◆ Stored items
(** [overflow] is set when the source would write past the end of an array. *)
Record Ui := mkUi {
  ui_desk : Desk;
  ui_note : Notepad;
  ui_terminal : Terminal;
  ui_calculator : Calculator;
  ui_compiler : CompilerApp;
  ui_browser : Browser;
  ui_pending : Pending;
  ui_download : Download;
  ui_ai : Assistant;
  ui_overflow : bool }.

Definition set_ui_desk (v : Desk) (x : Ui) : Ui :=
  mkUi v (ui_note x) (ui_terminal x) (ui_calculator x) (ui_compiler x) (ui_browser x) (ui_pending x) (ui_download x)
    (ui_ai x) (ui_overflow x).
Definition set_ui_note (v : Notepad) (x : Ui) : Ui :=
  mkUi (ui_desk x) v (ui_terminal x) (ui_calculator x) (ui_compiler x) (ui_browser x) (ui_pending x) (ui_download x)
    (ui_ai x) (ui_overflow x).
Definition set_ui_terminal (v : Terminal) (x : Ui) : Ui :=
  mkUi (ui_desk x) (ui_note x) v (ui_calculator x) (ui_compiler x) (ui_browser x) (ui_pending x) (ui_download x)
    (ui_ai x) (ui_overflow x).
Definition set_ui_calculator (v : Calculator) (x : Ui) : Ui :=
  mkUi (ui_desk x) (ui_note x) (ui_terminal x) v (ui_compiler x) (ui_browser x) (ui_pending x) (ui_download x) (ui_ai
    x) (ui_overflow x).
Definition set_ui_compiler (v : CompilerApp) (x : Ui) : Ui :=
  mkUi (ui_desk x) (ui_note x) (ui_terminal x) (ui_calculator x) v (ui_browser x) (ui_pending x) (ui_download x)
    (ui_ai x) (ui_overflow x).
Definition set_ui_browser (v : Browser) (x : Ui) : Ui :=
  mkUi (ui_desk x) (ui_note x) (ui_terminal x) (ui_calculator x) (ui_compiler x) v (ui_pending x) (ui_download x)
    (ui_ai x) (ui_overflow x).
Definition set_ui_pending (v : Pending) (x : Ui) : Ui :=
  mkUi (ui_desk x) (ui_note x) (ui_terminal x) (ui_calculator x) (ui_compiler x) (ui_browser x) v (ui_download x)
    (ui_ai x) (ui_overflow x).
Definition set_ui_download (v : Download) (x : Ui) : Ui :=
  mkUi (ui_desk x) (ui_note x) (ui_terminal x) (ui_calculator x) (ui_compiler x) (ui_browser x) (ui_pending x) v
    (ui_ai x) (ui_overflow x).
Definition set_ui_ai (v : Assistant) (x : Ui) : Ui :=
  mkUi (ui_desk x) (ui_note x) (ui_terminal x) (ui_calculator x) (ui_compiler x) (ui_browser x) (ui_pending x)
    (ui_download x) v (ui_overflow x).
Definition set_ui_overflow (v : bool) (x : Ui) : Ui :=
  mkUi (ui_desk x) (ui_note x) (ui_terminal x) (ui_calculator x) (ui_compiler x) (ui_browser x) (ui_pending x)
    (ui_download x) (ui_ai x) v.
Lemma handle_link_lines links lines (s : K) u :
  pe_active (ui_pending u) = true -> Forall (fun k => clean k.1 /\ clean k.2) links ->
  (length (pe_links (ui_pending u)) <= BROWSER_MAX_LINKS)%nat ->
  handle_lines ((link_line <$> links) ++ lines) (s, u) =
  handle_lines lines (s, set_ui_pending (set_pe_links (pe_links (ui_pending u) ++
    take (BROWSER_MAX_LINKS - length (pe_links (ui_pending u))) (shown_link <$> links)) (ui_pending u)) u).
Proof.
  intros Ha Hc. revert u Ha. induction Hc as [|k links (Hk1 & Hk2) _ IH]; intros u Ha Hn; cbn [fmap list_fmap app] in *.
  - rewrite take_nil, app_nil_r. by destruct u as [? ? ? ? ? ? [] ? ? ?].
  - rewrite (handle_lines_cons _ _ _ _ _ _ (link_line_no_nul k Hk1 Hk2) (handle_link_line k s u Ha Hk1 Hn)).
    rewrite IH; [|done|cbn; rewrite length_app, length_take; cbn; lia]. f_equal. f_equal. cbn [pe_links set_pe_links ui_pending set_ui_pending].
    rewrite <- app_assoc. unfold fmap, list_fmap. rewrite !(take_links _ _ (shown_link k)) by done.
    destruct (_ <? _)%nat eqn:El; [by rewrite take_nil|]. rewrite app_nil_r. apply Nat.ltb_ge in El.
    replace (BROWSER_MAX_LINKS - length (pe_links (ui_pending u)))%nat with 0%nat by lia. cbn [app take]. by rewrite app_nil_r.
Qed.

(** The page as it is when its last line has come. *)
Definition complete (p : Page) : Pending :=
  mkPending (take 127 (pg_title p)) (take (URL_SIZE - 1) (pg_url p)) (shown_status (pg_status p))
    (take (BROWSER_BODY_CAPACITY - 1) (pg_body p ++ concat (pg_more p))) (take BROWSER_MAX_LINKS (shown_link <$> pg_links p)) true.

Lemma handle_page_end (s : K) u :
  pe_active (ui_pending u) = true ->
  exists s', handle_line (text "PAGEEND") (s, u) =
    (tt, (s', set_ui_pending (set_pe_active false (ui_pending u)) (set_ui_browser (show_page (ui_pending u) (ui_browser u)) u))).
Proof.
  intros E. set (u1 := set_ui_pending _ _).
  assert (H : handle_line (text "PAGEEND") (s, u) = store_if_ready (text "browser-last.txt") (pe_body (ui_pending u)) (s, u1)).
  { unfold handle_line. unfold bind at 1. cbn [the gets]. rewrite E. reflexivity. }
  rewrite H. unfold store_if_ready, bind. cbn [ask gets]. destruct (os_fs_is_ready s); [|by exists s].
  cbn [service]. destruct (os_fs_write (text "browser-last.txt") (pe_body (ui_pending u)) s) as [b s']. by exists s'.
Qed.

Lemma handle_page_lines p (s : K) u :
  page_clean p ->
  exists s', handle_lines (page_lines p) (s, u) =
    (tt, (s', set_ui_pending (set_pe_active false (complete p)) (set_ui_browser (show_page (complete p) (ui_browser u)) u))).
Proof.
  intros Hp. pose proof (Forall_inv (page_lines_clean p Hp)) as Hc.
  assert (Hc0 : Forall (fun c => c <> 0) (page_line p)) by (eapply Forall_impl; [exact Hc|]; cbn; tauto).
  unfold page_lines. rewrite (handle_lines_cons _ _ _ _ _ _ Hc0 (handle_page_line p s u Hp)).
  destruct Hp as [_ _ _ (_ & Hm) Hl]. rewrite handle_body_lines; [|done..|cbn; rewrite length_take; lia].
  rewrite handle_link_lines; [|done..|cbn; lia]. cbn [handle_lines].
  edestruct (handle_page_end s) as [s' E']; [|exists s'; unfold bind; rewrite cstr_id by (by repeat constructor); rewrite E']; [done|].
  unfold complete. cbn [pe_body staged]. pose proof (take_parts (BROWSER_BODY_CAPACITY - 1) [] (pg_body p) (concat (pg_more p)) ltac:(cbn; lia)) as Hb.
  cbn [app length] in Hb. rewrite Nat.sub_0_r in Hb. rewrite <- Hb. by destruct u.
Qed.

End pages.
(** An answer of the bridge in two pieces. *)
Lemma wire_framing_witness :
  let chunks := [text "ANSWER he"; text "llo" ++ [newline] ++ text "NOVA/1"] in
  ai_response (ui_ai (receive_all (K := list (list Z)) chunks ([], initial_ui)).2.2) = text "hello".
Proof.
  cbv zeta. pose proof (wire_framing (K := list (list Z)) [text "ANSWER he"; text "llo" ++ [newline] ++ text "NOVA/1"] [] initial_ui) as H.
  rewrite H; [by vm_compute|done| | |].
  - repeat constructor; vm_compute; lia.
  - apply not_elem_of_nil.
  - repeat constructor; vm_compute; lia.
Defined.

(** ** Pages *)

Lemma page_lines_no_newline p : page_clean p -> Forall (fun l => newline ∉ l) (page_lines p).
Proof.
  intros H. eapply Forall_impl; [exact (page_lines_clean p H)|]. intros l Hl Hin.
  by apply (proj1 (Forall_forall _ _) Hl) in Hin as [_ []].
Qed.

(** [C39] A page sent as PAGE, BODY, LINK and PAGEEND lines, with fields without tabs, newlines and zeros and with lines
    of at most 1791 characters, received in any pieces of up to 256 bytes while no other line is begun, is shown
    as it was sent, from the top, as far as the arrays reach: the first 127 characters of the title, 255 of the
    address, 8191 of the whole text and 58 of the status (the status 0 as Request failed), and the first 24
    links, of their labels 63 and of their addresses 223 characters; the place in the history gets the address of the page. *)
Theorem page_roundtrip {K} `{!Services K} (p : Page) (pieces : list (list Z)) (s : K) u :
  page_clean p -> Forall (fun l => length l <= 1791)%nat (page_lines p) ->
  Forall (fun c => length c <= 256)%nat pieces -> concat pieces = encode (page_lines p) -> ai_wire (ui_ai u) = [] ->
  let u' := (receive_all pieces (s, u)).2.2 in
  let b := ui_browser u' in
  br_title b = take 127 (pg_title p) /\ br_url b = take (URL_SIZE - 1) (pg_url p) /\
  br_status b = (if bool_decide (pg_status p = text "0") then text "Request failed" else text "HTTP " ++ take 58 (pg_status p)) /\
  br_body b = take (BROWSER_BODY_CAPACITY - 1) (pg_body p ++ concat (pg_more p)) /\
  br_links b = take BROWSER_MAX_LINKS ((fun link => (take 63 link.1, take 223 link.2)) <$> pg_links p) /\
  br_loading b = false /\ br_scroll b = 0 /\
  br_history b = <[br_history_index (ui_browser u) := br_url b]> (br_history (ui_browser u)) /\
  ai_wire (ui_ai u') = [] /\ pe_active (ui_pending u') = false.
Proof.
  intros Hp Hl Hpieces E Hw. cbv zeta.
  destruct pieces as [|chunk chunks]; [unfold page_lines, encode in E; cbn in E; by destruct (page_line p)|].
  rewrite receive_all_deliver; rewrite ?E, ?Hw; cbn [app]; rewrite ?lines_of_encode by (by apply page_lines_no_newline); cbn [fst snd];
    try done; [|apply not_elem_of_nil|cbn; lia].
  unfold deliver, handled. rewrite Hw. cbn [app]. rewrite lines_of_encode by (by apply page_lines_no_newline).
  destruct (handle_page_lines p s u Hp) as [s' ->].
  unfold show_page. cbn [pe_url complete]. rewrite (take_ge (take _ (pg_url p))) by (rewrite length_take; lia). by split_and!.
Qed.
(** * RuneScribe: the execution runtime

    A shallow embedding of the runtime of the RuneScribe interpreter
    (ast_nodes/ritual_nodes.py, interpreter/variable_storage.py,
    interpreter/execution_engine.py, interpreter/spell_interpreter.py),
    and the properties of it that the specification states.

    Python objects are modelled by the inductive type [value], Python
    exceptions by [exn], and a call that may raise by [outcome].
    A method that mutates [self] before it raises returns the outcome
    together with the object as the exception leaves it. *)

From Stdlib Require Import ZArith List String Ascii Bool Lia Floats DecimalString.
Import ListNotations.

Set Warnings "-register-all".

Local Open Scope string_scope.
Local Open Scope list_scope.
Local Open Scope Z_scope.

(** ** ast_nodes/ritual_nodes.py: the enumerations and the statement nodes *)

Inductive RealmType : Type :=
| MORTAL | SPIRIT | SHADOW | VOID | ASTRAL | DIVINE | TEMPORAL.

Inductive OperationType : Type :=
| UNION | DIFFERENCE | FUSION | DIVISION | POWER | ESSENCE
| GREATER_THAN | LESS_THAN | EQUALS | NOT_EQUALS.

Definition RealmType_eqb (a b : RealmType) : bool :=
  match a, b with
  | MORTAL, MORTAL | SPIRIT, SPIRIT | SHADOW, SHADOW | VOID, VOID
  | ASTRAL, ASTRAL | DIVINE, DIVINE | TEMPORAL, TEMPORAL => true
  | _, _ => false
  end.

(** [RealmType.value]: the text of an enumeration member. *)
Definition RealmType_value (r : RealmType) : string :=
  match r with
  | MORTAL => "mortal" | SPIRIT => "spirit" | SHADOW => "shadow"
  | VOID => "void" | ASTRAL => "astral" | DIVINE => "divine"
  | TEMPORAL => "temporal"
  end.

(** [ComparisonNode]'s fields; a condition is a comparison or a text. *)
Record Comparison : Type := mkComparison {
  cmp_left : string;
  cmp_operation : OperationType;
  cmp_right : string
}.

Inductive Condition : Type :=
| CondComparison (c : Comparison)
| CondText (s : string).

(** The subclasses of [SpellNode]. *)
Inductive SpellNode : Type :=
| InvokeNode (variables : list string) (realm : RealmType)
| ChannelNode (variable : string)
| WeaveNode (variable : string)
| ManifestNode (operation : OperationType) (operands : list string)
               (result_variable : string)
| SpeakNode (variable : string) (target : string)
| ConditionalNode (condition : Condition) (then_statements : list SpellNode)
                  (else_statements : option (list SpellNode))
| WhileLoopNode (condition : Condition) (body_statements : list SpellNode)
| ComparisonNode (c : Comparison)
| SpellProgramNode (statements : list SpellNode).

(** [type(statement)]: the class of a node, as the error message of
    [execute_statement] names it. *)
Inductive NodeClass : Type :=
| CInvokeNode | CChannelNode | CWeaveNode | CManifestNode | CSpeakNode
| CConditionalNode | CWhileLoopNode | CComparisonNode | CSpellProgramNode.

Definition type_of_node (n : SpellNode) : NodeClass :=
  match n with
  | InvokeNode _ _ => CInvokeNode
  | ChannelNode _ => CChannelNode
  | WeaveNode _ => CWeaveNode
  | ManifestNode _ _ _ => CManifestNode
  | SpeakNode _ _ => CSpeakNode
  | ConditionalNode _ _ _ => CConditionalNode
  | WhileLoopNode _ _ => CWhileLoopNode
  | ComparisonNode _ => CComparisonNode
  | SpellProgramNode _ => CSpellProgramNode
  end.

(** ** Text: the methods of [str] the runtime calls

    A text is a [string] whose characters are the code points below 256. *)
Module PyStr.

Definition code (c : ascii) : nat := nat_of_ascii c.

Definition between (lo hi : nat) (c : ascii) : bool :=
  (Nat.leb lo (code c) && Nat.leb (code c) hi)%bool.

(** [str.lower] on one character: A-Z, and the capital letters of Latin-1. *)
Definition lower_char (c : ascii) : ascii :=
  if (between 65 90 c
      || (between 192 222 c && negb (Nat.eqb (code c) 215)))%bool
  then ascii_of_nat (code c + 32)
  else c.

Fixpoint lower (s : string) : string :=
  match s with
  | EmptyString => EmptyString
  | String c s' => String (lower_char c) (lower s')
  end.

(** [c in s] for a one-character [c]. *)
Fixpoint contains_char (c : ascii) (s : string) : bool :=
  match s with
  | EmptyString => false
  | String d s' => (Ascii.eqb c d || contains_char c s')%bool
  end.

Definition startswith_char (c : ascii) (s : string) : bool :=
  match s with
  | String d _ => Ascii.eqb c d
  | EmptyString => false
  end.

Fixpoint endswith_char (c : ascii) (s : string) : bool :=
  match s with
  | EmptyString => false
  | String d EmptyString => Ascii.eqb c d
  | String _ s' => endswith_char c s'
  end.

(** [x in [a, b, ...]] for texts. *)
Definition in_list (x : string) (l : list string) : bool :=
  existsb (String.eqb x) l.

(** [all(c in '01' for c in s)]. *)
Fixpoint all_binary (s : string) : bool :=
  match s with
  | EmptyString => true
  | String c s' =>
      ((Ascii.eqb c "0" || Ascii.eqb c "1") && all_binary s')%bool
  end.

(** [s.split(c)]: the fragments between the occurrences of [c]. *)
Fixpoint split_on (c : ascii) (s : string) : list string :=
  match s with
  | EmptyString => [EmptyString]
  | String d s' =>
      if Ascii.eqb c d then EmptyString :: split_on c s'
      else match split_on c s' with
           | [] => [String d EmptyString]
           | f :: fs => String d f :: fs
           end
  end.

(** [s.replace(sub, "")]: every occurrence of [sub], found from the left
    and not overlapping, is dropped; [skip] counts the characters of an
    occurrence still to drop. An empty [sub] leaves [s] as it is. *)
Fixpoint remove_from (sub : string) (skip : nat) (s : string) : string :=
  match s with
  | EmptyString => EmptyString
  | String c s' =>
      match skip with
      | S k => remove_from sub k s'
      | O =>
          if String.prefix sub s
          then remove_from sub (Nat.pred (String.length sub)) s'
          else String c (remove_from sub O s')
      end
  end.

Definition remove_all (s sub : string) : string :=
  match sub with
  | EmptyString => s
  | _ => remove_from sub O s
  end.

(** [s * n]: repetition, empty when [n <= 0]. *)
Fixpoint repeat_nat (s : string) (n : nat) : string :=
  match n with
  | O => EmptyString
  | S k => s ++ repeat_nat s k
  end.

Definition repeat (s : string) (n : Z) : string := repeat_nat s (Z.to_nat n).

(** White space as [int] skips it: the characters for which
    [str.isspace] holds. *)
Definition is_space (c : ascii) : bool :=
  (between 9 13 c || between 28 32 c
   || Nat.eqb (code c) 133 || Nat.eqb (code c) 160)%bool.

Fixpoint lstrip (l : list ascii) : list ascii :=
  match l with
  | c :: l' => if is_space c then lstrip l' else l
  | [] => []
  end.

Definition digit_value (c : ascii) : option Z :=
  if between 48 57 c then Some (Z.of_nat (code c) - 48) else None.

Definition digit_in (base : Z) (c : ascii) : option Z :=
  match digit_value c with
  | Some d => if d <? base then Some d else None
  | None => None
  end.

(** The digits after the first: single underscores between digits, then
    white space to the end of the text. *)
Fixpoint scan_digits (base acc : Z) (after_underscore : bool)
                     (l : list ascii) : option Z :=
  match l with
  | [] => if after_underscore then None else Some acc
  | c :: l' =>
      if Ascii.eqb c "_"
      then (if after_underscore then None
            else scan_digits base acc true l')
      else match digit_in base c with
           | Some d => scan_digits base (acc * base + d) false l'
           | None =>
               if after_underscore then None
               else if forallb is_space l then Some acc else None
           end
  end.

(** [int(s, base)] for [base] 2 or 10 ([None]: ValueError): white space,
    a sign, a digit, digits with single underscores, white space. The
    prefix [0b] and the limit on the number of digits are left out: the
    runtime passes base 2 only texts made of [0] and [1]. *)
Definition to_int (base : Z) (s : string) : option Z :=
  let l := lstrip (list_ascii_of_string s) in
  let '(sign, l) :=
    match l with
    | c :: l' =>
        if Ascii.eqb c "+" then (1, l')
        else if Ascii.eqb c "-" then (-1, l')
        else (1, l)
    | [] => (1, l)
    end in
  match l with
  | c :: l' =>
      match digit_in base c with
      | Some d => option_map (Z.mul sign) (scan_digits base d false l')
      | None => None
      end
  | [] => None
  end.

(** [str(n)] for an integer. *)
Definition of_int (z : Z) : string := NilZero.string_of_int (Z.to_int z).

(** [sep.join(l)]. *)
Fixpoint join (sep : string) (l : list string) : string :=
  match l with
  | [] => EmptyString
  | s :: l' =>
      match l' with
      | [] => s
      | _ => (s ++ sep ++ join sep l')%string
      end
  end.

(** [sub in s] for texts: [sub] starts at some place of [s]. *)
Fixpoint contains (sub s : string) : bool :=
  (String.prefix sub s
   || match s with
      | EmptyString => false
      | String _ s' => contains sub s'
      end)%bool.

End PyStr.

(** ** The Python objects, exceptions and operators the runtime uses *)

(** A [datetime] object, by its fields. *)
Record datetime : Type := mkDatetime {
  dt_year : Z; dt_month : Z; dt_day : Z;
  dt_hour : Z; dt_minute : Z; dt_second : Z; dt_microsecond : Z;
  dt_utcoffset : option Z
}.

(** The objects a spirit's essence can be: [int], [float] (a binary64
    number), [str], [bool], [None], [list], [dict] and [datetime]. *)
Inductive value : Type :=
| VInt (z : Z)
| VFloat (f : float)
| VStr (s : string)
| VBool (b : bool)
| VNone
| VList (l : list value)
| VDict (d : list (value * value))
| VDatetime (t : datetime).

(** The exceptions of Python's builtins. *)
Inductive builtin_exception : Type :=
| PyValueError | PyTypeError | PyOverflowError | PyZeroDivisionError
| PySyntaxError | PyNameError | PyEOFError | PyKeyError | PyOtherException
| PySystemExit | PyKeyboardInterrupt.

(** The exceptions the runtime sees: the [ValueError]s it raises itself,
    each with the message the source gives it, and those of builtins. *)
Inductive exn : Type :=
| CannotManifestEssence
    (* "Cannot manifest essence without channeled essence" *)
| CannotManifestWithoutBoth
    (* "Cannot manifest without both channeled essence and woven force" *)
| CannotDivideByZero
    (* "Cannot divide by zero - the void consumes all!" *)
| UnknownMysticalOperation (op : OperationType)
    (* "Unknown mystical operation: {operation}" *)
| MysticalOperationFailed (cause : exn)
    (* "Mystical operation failed: {e}" *)
| SpiritNotSummonedUseInvoke (name : string)
    (* "Spirit '{name}' has not been summoned. Use INVOKE first." *)
| SpiritNotSummoned (name : string)
    (* "Spirit '{name}' has not been summoned." *)
| UnknownStatementType (c : NodeClass)
    (* "Unknown statement type: {type(statement)}" *)
| BuiltinError (b : builtin_exception).

(** [isinstance(e, Exception)]: what [except Exception] catches.
    [SystemExit] and [KeyboardInterrupt] derive from [BaseException]
    only. *)
Definition is_Exception (e : exn) : bool :=
  match e with
  | BuiltinError PySystemExit | BuiltinError PyKeyboardInterrupt => false
  | _ => true
  end.

Definition is_ValueError (e : exn) : bool :=
  match e with
  | BuiltinError PyValueError => true
  | BuiltinError _ => false
  | _ => true
  end.

(** The result of a call: a returned object or a raised exception. *)
Inductive outcome (A : Type) : Type :=
| Return (a : A)
| Raise (e : exn).
Arguments Return {A} a.
Arguments Raise {A} e.

Definition py_bind {A B : Type} (o : outcome A) (k : A -> outcome B) : outcome B :=
  match o with
  | Return a => k a
  | Raise e => Raise e
  end.

(** [try: body  except <class>: handler], for the classes [catches]
    holds of. *)
Definition try_except {A : Type} (body : outcome A) (catches : exn -> bool)
                      (handler : exn -> outcome A) : outcome A :=
  match body with
  | Return a => Return a
  | Raise e => if catches e then handler e else Raise e
  end.

Declare Scope py_scope.
Delimit Scope py_scope with py.
Notation "x <- c ;; k" := (py_bind c (fun x => k))
  (at level 100, c at next level, right associativity) : py_scope.

(** The builtins whose results are taken as given: the text of a number
    read as a [float], [int / int], [**] beyond the integers,
    [datetime.fromisoformat], [eval] and the text of an object other than
    an [int], a [str], a [bool] or [None]. *)
Class Builtins : Type := {
  float_of_str : string -> option float;
  int_truediv : Z -> Z -> outcome float;
  float_pow : value -> value -> outcome value;
  fromisoformat : string -> outcome datetime;
  py_eval : string -> outcome value;
  str_other : value -> string
}.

◆ PROBLEM TO WORK ON
Return a word-for-word copy of the lines above from the one holding "(** The exceptions of Python's builtins. *)" through the one holding "else Raise e", with both of them included and nothing besides.

◆ RESPONSE TO THE EXERCISE
(** The exceptions of Python's builtins. *)
Inductive builtin_exception : Type :=
| PyValueError | PyTypeError | PyOverflowError | PyZeroDivisionError
| PySyntaxError | PyNameError | PyEOFError | PyKeyError | PyOtherException
| PySystemExit | PyKeyboardInterrupt.

(** The exceptions the runtime sees: the [ValueError]s it raises itself,
    each with the message the source gives it, and those of builtins. *)
Inductive exn : Type :=
| CannotManifestEssence
    (* "Cannot manifest essence without channeled essence" *)
| CannotManifestWithoutBoth
    (* "Cannot manifest without both channeled essence and woven force" *)
| CannotDivideByZero
    (* "Cannot divide by zero - the void consumes all!" *)
| UnknownMysticalOperation (op : OperationType)
    (* "Unknown mystical operation: {operation}" *)
| MysticalOperationFailed (cause : exn)
    (* "Mystical operation failed: {e}" *)
| SpiritNotSummonedUseInvoke (name : string)
    (* "Spirit '{name}' has not been summoned. Use INVOKE first." *)
| SpiritNotSummoned (name : string)
    (* "Spirit '{name}' has not been summoned." *)
| UnknownStatementType (c : NodeClass)
    (* "Unknown statement type: {type(statement)}" *)
| BuiltinError (b : builtin_exception).

(** [isinstance(e, Exception)]: what [except Exception] catches.
    [SystemExit] and [KeyboardInterrupt] derive from [BaseException]
    only. *)
Definition is_Exception (e : exn) : bool :=
  match e with
  | BuiltinError PySystemExit | BuiltinError PyKeyboardInterrupt => false
  | _ => true
  end.

Definition is_ValueError (e : exn) : bool :=
  match e with
  | BuiltinError PyValueError => true
  | BuiltinError _ => false
  | _ => true
  end.

(** The result of a call: a returned object or a raised exception. *)
Inductive outcome (A : Type) : Type :=
| Return (a : A)
| Raise (e : exn).
Arguments Return {A} a.
Arguments Raise {A} e.

Definition py_bind {A B : Type} (o : outcome A) (k : A -> outcome B) : outcome B :=
  match o with
  | Return a => k a
  | Raise e => Raise e
  end.

(** [try: body  except <class>: handler], for the classes [catches]
    holds of. *)
Definition try_except {A : Type} (body : outcome A) (catches : exn -> bool)
                      (handler : exn -> outcome A) : outcome A :=
  match body with
  | Return a => Return a
  | Raise e => if catches e then handler e else Raise e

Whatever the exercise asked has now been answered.